Go through the material line by line. Say how many lines contain the word "negb", and give nothing more.
[Start of Attachment]
(** drm_dp_mst_topology_put_mstb, without the release at zero. *)
Definition drm_dp_mst_topology_put_mstb (m : mgr_t) (b : Z) : option mgr_t :=
  br ← branches m !! b;
  Some (set_branches m
    (<[b := Branch (br_rad br) (br_lct br) (br_ports br) (topology_kref br - 1)]> (branches m))).

(** ** Receiving *)

Definition drm_dp_sideband_msg_set_header (r : drm_dp_sideband_msg_rx)
    (hdr : drm_dp_sideband_msg_hdr) (hdrlen : Z) : bool * drm_dp_sideband_msg_rx :=
  if negb (somt hdr) && negb (have_somt r) then (false, r) else
  let r := Rx (chunk r) (rxmsg r) (msg_len hdr) 0 hdrlen (curlen r) (have_somt r)
             (have_eomt r) (initial_hdr r) in
  if somt hdr && have_somt r then (false, r) else
  (true,
   Rx (chunk r) (rxmsg r) (curchunk_len r) (curchunk_idx r) (curchunk_hdrlen r) (curlen r)
      (if somt hdr then true else have_somt r) (if eomt hdr then true else have_eomt r)
      (if somt hdr then hdr else initial_hdr r)).

(** [replybuf] are the replybuflen bytes copied.  A wrong CRC is only logged. *)
Definition drm_dp_sideband_append_payload (r : drm_dp_sideband_msg_rx) (replybuf : list Z) :
    option (bool * drm_dp_sideband_msg_rx) :=
  c ← wr_range (chunk r) (curchunk_idx r) replybuf;
  let idx := u8 (curchunk_idx r + blen replybuf) in
  if curchunk_len r <=? idx then
    crc4 ← drm_dp_msg_data_crc4 c (curchunk_len r - 1);
    last ← rd c (curchunk_len r - 1);
    bs ← rd_range c 0 (curchunk_len r - 1);
    m ← wr_range (rxmsg r) (curlen r) bs;
    Some (true, Rx c m (curchunk_len r) idx (curchunk_hdrlen r)
                  (u8 (curlen r + (curchunk_len r - 1))) (have_somt r) (have_eomt r)
                  (initial_hdr r))
  else
    Some (true, Rx c (rxmsg r) (curchunk_len r) idx (curchunk_hdrlen r) (curlen r)
                  (have_somt r) (have_eomt r) (initial_hdr r)).

(** while (replylen > 0): the rest of the chunk, a block at a time. *)
Fixpoint recv_rest (fuel : nat) (max : Z) (a : aux_t) (basereg : Z)
    (r : drm_dp_sideband_msg_rx) (replylen curreply : Z) (replyblock : list Z) :
    option (bool * aux_t * drm_dp_sideband_msg_rx) :=
  if replylen <=? 0 then Some (true, a, r) else
  match fuel with
  | O => None
  | S fuel =>
    let len := Z.min (Z.min replylen max) 16 in
    dest ← rd_range replyblock 0 len;
    let '(a, (ret, blk)) := drm_dp_dpcd_read_data transfer a (basereg + curreply) dest in
    replyblock ← wr_range replyblock 0 blk;
    if ret <? 0 then Some (false, a, r) else
    '(ok, r) ← drm_dp_sideband_append_payload r blk;
    if negb ok then Some (false, a, r) else
    recv_rest fuel max a basereg r (replylen - len) (curreply + len) replyblock
  end.

(** u8 replyblock[32] and struct drm_dp_sideband_msg_hdr hdr are uninitialised
    locals: [blk0] and [hdr0]. *)
Definition drm_dp_get_one_sb_msg (blk0 : list Z) (hdr0 : drm_dp_sideband_msg_hdr)
    (m : mgr_t) (up : bool) : option (bool * mgr_t * option Z) :=
  let basereg := if up then DP_SIDEBAND_MSG_UP_REQ_BASE else DP_SIDEBAND_MSG_DOWN_REP_BASE in
  let max := max_dpcd_transaction_bytes m in
  let len := Z.min max 16 in
  dest ← rd_range blk0 0 len;
  let '(a, (ret, blk)) := drm_dp_dpcd_read_data transfer (aux m) basereg dest in
  replyblock ← wr_range blk0 0 blk;
  let m := set_aux m a in
  if ret <? 0 then Some (false, m, None) else
  '(ok, hdr, hdrlen) ← drm_dp_decode_sideband_msg_hdr hdr0 replyblock len 0;
  if negb ok then Some (false, m, None) else
  '(m, mstb) ← (if up then Some (m, None) else drm_dp_get_mst_branch_device m (lct hdr) (rad hdr));
  if negb up && bool_decide (mstb = None) then Some (false, m, None) else
  let '(ok, r) := drm_dp_sideband_msg_set_header (recv m up) hdr hdrlen in
  let m := set_recv m up r in
  if negb ok then Some (false, m, mstb) else
  let replylen := Z.min (curchunk_len r) (u8 (len - hdrlen)) in
  bs ← rd_range replyblock hdrlen replylen;
  '(ok, r) ← drm_dp_sideband_append_payload r bs;
  let m := set_recv m up r in
  if negb ok then Some (false, m, mstb) else
  '(ok, a, r) ← recv_rest 64 max (aux m) basereg r (curchunk_len r + curchunk_hdrlen r - len)
                  len replyblock;
  Some (ok, set_recv (set_aux m a) up r, mstb).

Definition verify_rx_request_type (t : txmsg) (r : drm_dp_sideband_msg_rx) : option bool :=
  a ← rd (msg t) 0; b ← rd (rxmsg r) 0;
  Some (Z.land a 0x7f =? Z.land b 0x7f).

(** [out_clear_reply] and [out] of drm_dp_mst_handle_down_rep. *)
Definition down_rep_out (m : mgr_t) (mstb : option Z) : option mgr_t :=
  match mstb with None => Some m | Some b => drm_dp_mst_topology_put_mstb m b end.
Definition down_rep_clear (m : mgr_t) (mstb : option Z) : option mgr_t :=
  down_rep_out (set_recv m false reset_msg_rx_state) mstb.

Definition drm_dp_mst_handle_down_rep (blk0 : list Z) (hdr0 : drm_dp_sideband_msg_hdr)
    (m : mgr_t) : option mgr_t :=
  '(ok, m, mstb) ← drm_dp_get_one_sb_msg blk0 hdr0 m false;
  if negb ok then down_rep_clear m mstb else
  let r := down_rep_recv m in
  if negb (have_eomt r) then down_rep_out m mstb else
  match tx_msg_downq m with
  | [] => down_rep_clear m mstb
  | p :: q =>
    t ← txmsgs m !! p;
    if negb (bool_decide (Some (dst t) = mstb)) then down_rep_clear m mstb else
    same ← verify_rx_request_type t r;
    if negb same then down_rep_clear m mstb else
    '(_, rep) ← drm_dp_sideband_parse_reply r;
    let t := set_state (set_reply t rep) DRM_DP_SIDEBAND_TX_RX in
    down_rep_clear (set_queue (set_tx m p t) q) mstb
  end.

(** ** Sending a chunk *)

Context `{!DpcdDevice transfer}.
Abbreviation reg a := (dpcd (hw a)).

Lemma holds_at_app m off bs1 bs2 :
  holds_at m off bs1 -> holds_at m (off + blen bs1) bs2 -> holds_at m off (bs1 ++ bs2).
Proof.
  intros H1 H2 k x Hk. destruct (Nat.lt_ge_cases k (length bs1)).
  - apply H1. by rewrite lookup_app_l in Hk.
  - rewrite lookup_app_r in Hk by done. rewrite <- (H2 _ _ Hk). unfold blen. f_equal. lia.
Qed.

Lemma holds_at_ext m m' off bs :
  (forall a, off <= a < off + blen bs -> m' a = m a) -> holds_at m off bs -> holds_at m' off bs.
Proof.
  intros He Hh k x Hk. rewrite <- (Hh k x Hk). apply He.
  apply lookup_lt_Some in Hk. unfold blen. lia.
Qed.

Lemma take_drop_blen (l : list Z) off n :
  0 <= off -> 0 <= n -> off + n <= blen l ->
  blen (take (Z.to_nat n) (drop (Z.to_nat off) l)) = n /\
  take (Z.to_nat off) l ++ take (Z.to_nat n) (drop (Z.to_nat off) l) = take (Z.to_nat (off + n)) l.
Proof.
  intros. unfold blen in *. split; [rewrite length_take, length_drop; lia|].
  rewrite take_take_drop. f_equal. lia.
Qed.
[End of Attachment]
## ANSWER SECTION
10